Then concentrate on your own counselling until you feel strong enough to deal with her. Maybe your counsellor could recommend family experts.

Just take care of yourself, the old oxygen mask thing about putting yourself first so you're string and safe.

Take care and hope things ease up. You are dojng something right if she's talking to you that's for sure.

flow4 · 22/10/2013 03:17

It doesn't sound like you're without compassion, TellMe, but just that it's mingled with anger - and currently overshadowed by it. I definitely understand the anger: I was furious the one time DS1 self-harmed.

Fwiw, my DS is currently on his way home from A&E, having drunk so much alcohol that NHS Direct sent an ambulance when I called them for advice. I didn't go with him, and I'm pretty pissed off too.

Bloody teenagers. Is it their sense of immortality that lets them gamble so wantonly or recklessly with their lives?

cory · 22/10/2013 11:04

Sorry to hear this flow, and TellMeBuster.

I know about the anger. It is a normal and natural reaction. You love this child more than anything in the world and somebody has tried to hurt her. Your reactions aren't magically going to disappear because it was the child herself.

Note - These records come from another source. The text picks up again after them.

Lemma exclusive_new : exclusive new_pool.
Proof.
  split; unfold holds_conn, pushed; cbn; try constructor; intros ?;
    try (intros ?%not_elem_of_nil; done); try (by intros ? ?%not_elem_of_nil).
Qed.
End exclusive.

(** ** The queue of waiters *)

Section waiting.
Context (opts : options).

(** The event hands a connection to the first waiter, if there is one. *)
Definition serves (s : PgPool) (e : event) : bool :=
  match e with
  | ERelease h _ a c =>
      bool_decide ((a, c) ∈ held s)
      && existsb (λ p, bool_decide (conn p = c)) (connections s)
      && negb (isClosed h c) && isReady h c
  | EContinue _ _ i =>
      match tasks s !! i with Some (Connected ForReplacement _) => true | _ => false end
  | _ => false
  end.

Fixpoint times_served (s : PgPool) (l : list event) : nat :=
  match l with
  | [] => 0
  | e :: l => (if serves s e then 1 else 0) + times_served (step opts s e) l
  end.

Definition gives_up (w : nat) (e : event) : bool :=
  match e with ETimeout a => bool_decide (a = w) | EClose => true | _ => false end.

Definition served (s : PgPool) (w : nat) : Prop := ∃ c, (w, Ok c) ∈ answers s.

(** [w] is in the queue with [n] waiters before it. *)
Definition waits_at (s : PgPool) (w n : nat) : Prop :=
  ∃ q1 q2, waitQueue s = q1 ++ w :: q2 ∧ (w ∉ q1) ∧ length q1 = n.

(** Steps that leave the queue alone or only add to its end. *)
Record appends (s s' : PgPool) : Prop := {
  a_queue : ∃ q, waitQueue s' = waitQueue s ++ q;
  a_answers : ∃ r, answers s' = answers s ++ r
}.

#[export] Instance appends_preorder : PreOrder appends.
Proof.
  split.
  - intros s. split; exists []; by rewrite app_nil_r.
  - intros s1 s2 s3 [[q1 H1] [r1 H2]] [[q2 H3] [r2 H4]]. split.
    + exists (q1 ++ q2). by rewrite H3, H1, (assoc_L (++)).
    + exists (r1 ++ r2). by rewrite H4, H2, (assoc_L (++)).
Qed.

Lemma appends_same s s' :
  waitQueue s' = waitQueue s → answers s' = answers s → appends s s'.
Proof. intros H1 H2. split; exists []; by rewrite app_nil_r. Qed.

Lemma appends_answer s s' a r :
  waitQueue s' = waitQueue s → answers s' = answers s ++ [(a, r)] → appends s s'.
Proof. intros H1 H2. split; [exists []; by rewrite app_nil_r|by exists [(a, r)]]. Qed.

Lemma appends_answers r l : ∀ s, appends s (foldl (λ s a, answer a r s) s l).
Proof.
  induction l as [|a l IH]; intros s; [done|]. cbn. transitivity (answer a r s); [|apply IH].
  by eapply appends_answer.
Qed.

Lemma appends_create_or_wait a s : appends s (create_or_wait opts a s).
Proof.
  unfold create_or_wait, enqueue. destruct (room opts s); [by apply appends_same|].
  case_match; [by eapply appends_answer|]. split; [by exists [a]|].
  exists []. by rewrite app_nil_r.
Qed.

Lemma appends_doAcquire h now a s : appends s (doAcquire opts h now a s).
Proof.
  unfold doAcquire. destruct (closed s); [by eapply appends_answer|].
  destruct (scan h (connections s)) as [p|p|].
  - etransitivity; [|apply appends_create_or_wait]. by apply appends_same.
  - by eapply appends_answer.
  - apply appends_create_or_wait.
Qed.

Lemma appends_start cs sh s : appends s (start_warmup opts cs sh s).
Proof. unfold start_warmup. by case_decide; apply appends_same. Qed.

Lemma appends_connect_ok now i s : appends s (connect_ok now i s).
Proof.
  unfold connect_ok, warmup_connected.
  repeat first [case_match | case_decide]; by apply appends_same.
Qed.

Lemma appends_connect_fail i s : appends s (connect_fail i s).
Proof.
  unfold connect_fail, warmup_failed.
  destruct (tasks s !! i) as [[[a| |w]| | | |]|]; try by apply appends_same.
  - by eapply appends_answer.
  - destruct (warmups _ !! w) as [[wu|]|]; try by apply appends_same.
    etransitivity; [|apply appends_answers]. by apply appends_same.
Qed.

(** Serving a queue. *)
Lemma serve_waits c s w n :
  waits_at s w n →
  match n with
  | O => served (serve c s) w
  | S n => waits_at (serve c s) w n
  end ∧ ∃ r, answers (serve c s) = answers s ++ r.
Proof.
  intros (q1 & q2 & Hq & Hni & <-). unfold serve. rewrite Hq.
  destruct q1 as [|x q1]; cbn [app length].
  - split; [exists c; cbn; apply elem_of_app; right; left|by exists [(w, Ok c)]].
  - apply not_elem_of_cons in Hni as [_ Hni]. split; [by exists q1, q2|by exists [(x, Ok c)]].
Qed.

Lemma waits_appends s s' w n : appends s s' → waits_at s w n → waits_at s' w n.
Proof.
  intros [[q Hq] _] (q1 & q2 & H & Hni & <-). exists q1, (q2 ++ q). rewrite Hq, H.
  by rewrite <-(assoc_L (++)).
Qed.

Lemma served_appends s s' w : (∃ r, answers s' = answers s ++ r) → served s w → served s' w.
Proof. intros [r Hr] [c Hc]. exists c. rewrite Hr. apply elem_of_app. by left. Qed.
Lemma split_on_inj sep l l' : split_on sep l = split_on sep l' → l = l'.
Proof.
  assert (∀ l, split_on sep l ≠ []) as Hne.
  { intros k. induction k as [|c k IH]; cbn; [done|]. case_decide; [done|]. by destruct (split_on sep k). }
  revert l'. induction l as [|c l IH]; intros [|c' l']; cbn [split_on]; try done.
  - destruct (decide (c' = sep)); [|by destruct (split_on sep l')].
    intros H. injection H as H. by destruct (Hne l').
  - destruct (decide (c = sep)); [|by destruct (split_on sep l)].
    intros H. injection H as H. by destruct (Hne l).
  - destruct (decide (c = sep)) as [->|Hc], (decide (c' = sep)) as [->|Hc'].
    + intros [= H]. f_equal. by apply IH.
    + by destruct (split_on sep l').
    + by destruct (split_on sep l).
    + destruct (split_on sep l) as [|p ps] eqn:El; [by destruct (Hne l)|].
      destruct (split_on sep l') as [|p' ps'] eqn:El'; [by destruct (Hne l')|].
      intros [= -> -> ->]. f_equal. apply IH. by rewrite El'.
Qed.

Lemma split_on_subset sep l s c : s ∈ split_on sep l → c ∈ s → c ∈ l.
Proof.
  revert s. induction l as [|d l IH]; intros s; cbn [split_on].
  - intros ->%list_elem_of_singleton. done.
  - case_decide.
    + intros [->|H']%elem_of_cons Hc; [by apply not_elem_of_nil in Hc|].
      right. by eapply IH.
    + destruct (split_on sep l) as [|p ps].
      * intros ->%list_elem_of_singleton [->|?]%elem_of_cons; [left|by apply not_elem_of_nil in H0].
      * intros [->|H']%elem_of_cons Hc.
        -- apply elem_of_cons in Hc as [->|Hc]; [left|]. right. eapply IH; [left|done].
        -- right. eapply IH; [by right|done].
Qed.

Lemma seg_match_literal pat name :
  Forall (λ s, "*"%char ∉ s) pat → seg_match pat name ↔ name = pat.
Proof.
  intros Hp. split.
  - intros Hm. induction Hm as [|seg p n Hm IH|segs p n Hs Hm IH|seg p n Hm IH]; [done|..];
      apply Forall_cons in Hp as [Hh Hp].
    + destruct Hh. left.
    + destruct Hh. left.
    + by rewrite IH.
  - intros ->. clear Hp. induction pat; by constructor.
Qed.

Lemma matchesPattern_spec name pattern :
  matchesPattern name pattern = true ↔
    seg_match (split_on "."%char pattern) (split_on "."%char name).
Proof.
  unfold matchesPattern, isWildcard. case_bool_decide as Hw; [apply matchSegments_spec|].
  rewrite bool_decide_eq_true, seg_match_literal.
  - split; [by intros ->|]. intros H. by apply split_on_inj in H.
  - apply Forall_forall. intros s Hs Hin. apply Hw. by eapply split_on_subset.
Qed.

(** ** The registry's invariant *)

Definition live (e : Emitter) (P : Subscription → bool) (n : nat) : Prop :=
  match subs e !! n with Some s => active s && P s = true | None => False end.
#[export] Instance live_dec e P n : Decision (live e P n).
Proof. unfold live. destruct (subs e !! n); apply _. Defined.

(** The active subscriptions that satisfy [P], in registration order. *)
Definition live_list (e : Emitter) (P : Subscription → bool) : list nat :=
  filter (live e P) (List.seq 0 (length (subs e))).

Definition on_key (k : text) (s : Subscription) : bool :=
  negb (wildcard s) && bool_decide (key s = k).

Record registry_ok (e : Emitter) : Prop := {
  o_subs : ∀ n s, subs e !! n = Some s → order s = n ∧ wildcard s = isWildcard (key s);
  o_wf : jm_wf (exact e);
  o_exact : ∀ k, default [] (jm_get k (exact e)) = live_list e (on_key k);
  o_nonempty : ∀ k, jm_get k (exact e) ≠ Some [];
  o_wild : wildcards e = live_list e wildcard
}.

Lemma live_list_add e P sub ex w :
  live_list {| subs := subs e ++ [sub]; exact := ex; wildcards := w |} P =
    live_list e P ++ (if active sub && P sub then [length (subs e)] else []).
Proof.
  unfold live_list. cbn [subs]. rewrite length_app, seq_app, filter_app. cbn [length List.seq].
  f_equal.
  - apply filter_iff_in. intros n Hn. apply list_elem_of_In, in_seq in Hn. unfold live. cbn [subs].
    by rewrite lookup_app_l by lia.
  - rewrite filter_cons. case_decide as Hl; unfold live in Hl; cbn [subs Nat.add] in Hl;
      rewrite list_lookup_middle in Hl by done; by destruct (active sub && P sub).
Qed.

Lemma live_list_remove e P n sub ex w :
  subs e !! n = Some sub →
  live_list {| subs := <[n := deactivate sub]> (subs e); exact := ex; wildcards := w |} P =
    filter (.≠ n) (live_list e P).
Proof.
  intros Hn. unfold live_list. cbn [subs]. rewrite length_insert, list_filter_filter.
  apply filter_iff_in. intros m _. unfold live. cbn [subs].
  destruct (decide (m = n)) as [->|Hne].
  - rewrite list_lookup_insert_eq by (by eapply lookup_lt_Some). cbn. rewrite Hn. naive_solver.
  - rewrite list_lookup_insert_ne by done. naive_solver.
Qed.

Lemma filter_ne_absent (n : nat) (l : list nat) : n ∉ l → filter (.≠ n) l = l.
Proof. intros H. apply filter_all, Forall_forall. by intros x Hx ->. Qed.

We had family therapy through CAHMS- it was recommended as part of dd's treatment - and that really helped, because the counsellor took charge and made us all confront our feelings about it. I think it also helped her to make her feelings of guilt manageable; before she tended to shy away from other family members' needs because adding anything to her own load just seemed unmanageable. Family therapy helped her (and us all) to see the family as a unit where all the parts have to function. Particularly important for her younger brother that he got somewhere to utter the words "I am frightened".

TellMeWhyBuster · 22/10/2013 16:13

Thanks cory and flow.
I've been at home with her for the past two days and her mood is awful. She's developed a cold (my fault!), doesn't like any of the food in the house (my fault), her room is a mess (my fault). I've offered to help with her room at the weekend but she's slammed the door and flounced off in a temper. I'm just on tenterhooks all the time.
I'm sorry to hear about your son, flow. How old is he?
What you write makes sense, cory, I am angry that she has caused herself this pain.

I hope CAHMS does offer some family therapy.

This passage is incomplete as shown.